# How to Correctly* Care for a Betta (*According to pet store employees)



## Purple (Jun 25, 2012)

Hey guys! Bettas are GREAT beginners fish are require very little effort! Really, just throw some food at it when you feel like it and they'll be fine! Don't listen to those informative and wonderful betta websites with breeders as members. They don't know near as much as me, a teenager who has never owned a fish and doesn't even say the name "betta" right! You can trust me, promise. Here's how you can PROPERLY take care of your fish.

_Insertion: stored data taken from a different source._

(** C9: the missing-application check reads the application's first block
    into [page_buffer].  Started from power-on, [canboot_main] therefore
    leaves in the buffer either the start-up zeros (the request constant
    short-circuits the check) or the application's first block followed by
    zeros, never an established fill value; a first page left partial and
    flushed by end-of-file is handed to flash with every byte outside the
    block written being what the buffer held at entry (zero throughout on
    the request path), not 0xFF. *)
Theorem page_buffer_is_stale_at_entry
  (cfg : config) (mem : Z -> Z) (code level : Z) (fuel : nat)
  (a : Z) (payload : list Z) :
  0 <= CONFIG_BLOCK_SIZE cfg <= 255 ->
  (Z.to_nat (CONFIG_BLOCK_SIZE cfg) < fuel)%nat ->
  0 < flash_page_size cfg < 2 ^ 32 ->
  flash_page_size cfg <= CONFIG_MAX_FLASH_PAGE_SIZE cfg ->
  CONFIG_APPLICATION_START cfg <= a ->
  Z.of_nat (length payload) = CONFIG_BLOCK_SIZE cfg ->
  page_pos cfg a + CONFIG_BLOCK_SIZE cfg < flash_page_size cfg ->
  exists d s1,
    canboot_main cfg fuel (power_on cfg mem code level) = Done (d, s1)
    /\ (code = REQUEST_SIG -> d = EnterBootloader)
    /\ page_buffer s1
       = (if code =? REQUEST_SIG
          then repeat 0 (Z.to_nat (CONFIG_MAX_FLASH_PAGE_SIZE cfg))
          else map (fun i => mem (CONFIG_APPLICATION_START cfg + Z.of_nat i))
                   (seq 0 (Z.to_nat (CONFIG_BLOCK_SIZE cfg)))
               ++ repeat 0 (Z.to_nat (CONFIG_MAX_FLASH_PAGE_SIZE cfg)
                            - Z.to_nat (CONFIG_BLOCK_SIZE cfg)))
    /\ exists s2 page,
         run cfg [WriteBlock (write_frame cfg a payload); Eof empty_frame] s1
         = Done (tt, s2)
         /\ flash_commits (trace s2) = [(wrap32 (0 + flash_page_size cfg), page)]
         /\ (forall i, (i < length payload)%nat ->
                       nth (Z.to_nat (page_pos cfg a) + i) page 0 = nth i payload 0)
         /\ (forall i, (i < Z.to_nat (page_pos cfg a)
                        \/ Z.to_nat (page_pos cfg a) + length payload <= i)%nat ->
                       nth i page 0 = nth i (page_buffer s1) 0)
         /\ (code = REQUEST_SIG ->
             forall i, (i < Z.to_nat (page_pos cfg a)
                        \/ Z.to_nat (page_pos cfg a) + length payload <= i)%nat ->
                       nth i page 0 = 0).
Proof.
  intros Hbs Hfuel Hps Hmax Ha Hlen Hshort.
  assert (Hpos : 0 <= page_pos cfg a < flash_page_size cfg)
    by (apply Z.mod_pos_bound; lia).
  set (s0 := power_on cfg mem code level).
  assert (Hbuf0 : length (page_buffer s0)
                  = Z.to_nat (CONFIG_MAX_FLASH_PAGE_SIZE cfg))
    by apply repeat_length.
  destruct (canboot_main_effect cfg fuel s0) as (d & s1 & Hrun & Hd & Hpb & Hc & Hl & _);
    try lia.
  assert (Hpb' : page_buffer s1
       = (if code =? REQUEST_SIG
          then repeat 0 (Z.to_nat (CONFIG_MAX_FLASH_PAGE_SIZE cfg))
          else map (fun i => mem (CONFIG_APPLICATION_START cfg + Z.of_nat i))
                   (seq 0 (Z.to_nat (CONFIG_BLOCK_SIZE cfg)))
               ++ repeat 0 (Z.to_nat (CONFIG_MAX_FLASH_PAGE_SIZE cfg)
                            - Z.to_nat (CONFIG_BLOCK_SIZE cfg)))).
  { rewrite Hpb. change (bootup_code s0) with code.
    destruct (code =? REQUEST_SIG); [reflexivity|].
    unfold splice. cbn [firstn app Nat.add].
    rewrite length_application_first_block.
    unfold s0 at 2. cbn [page_buffer power_on].
    rewrite skipn_repeat. reflexivity. }
  assert (Hbuf1 : length (page_buffer s1)
                  = Z.to_nat (CONFIG_MAX_FLASH_PAGE_SIZE cfg)).
  { rewrite Hpb'. destruct (code =? REQUEST_SIG).
    - apply repeat_length.
    - rewrite length_app, length_map, length_seq, repeat_length. lia. }
  destruct (partial_page_then_eof cfg a payload s1) as (s2 & Hrun2 & Hc2);
    try lia.
  exists d, s1. split; [exact Hrun|]. split; [exact Hd|]. split; [exact Hpb'|].
  exists s2, (splice (page_buffer s1) (Z.to_nat (page_pos cfg a)) payload).
  split; [exact Hrun2|]. split; [|split; [|split]].
  - rewrite Hc2, Hc, Hl. reflexivity.
  - intros i Hi. apply nth_splice_inside; lia.
  - intros i Hi. apply nth_splice_outside; lia.
  - intros Hsig i Hi. rewrite nth_splice_outside by lia.
    rewrite Hpb'. apply Z.eqb_eq in Hsig. rewrite Hsig.
    apply nth_repeat.
Qed.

Bettas THRIVE in 1 quart of water
Clean their tanks once every over month
They can be put together! They look so pretty all swimming around and playing together! THAT'S NOT BLOOD. IT ISN'T.
Guppies are great tankmates!
Live plants kill fish
Water changes kill fish
They LOVE to eat plant roots!
FLAKES are the way to go. 
Feed as much as your fish will eat in 30 minutes
Make sure to get your fish into their new tank as soon as you get home with them! Just dump them, along with their cup water, into the new tank immediately!
You're buying a ONE GALLON TANK?! Wow, your fish is really staying in the Ritz!
Bettas only live 2 weeks
Bettas can't get sick. They're fish!
If they start acting tired, just flush them. It's not like they're a LIVING CREATURE or anything.
Heaters make your fish too hot
Bettas love goldfish!
FLAKE FOOD is the very best! It's on our website, even!
All females have round fins. There is no such thing as a female spikey tail fish. (That's what our labels say!)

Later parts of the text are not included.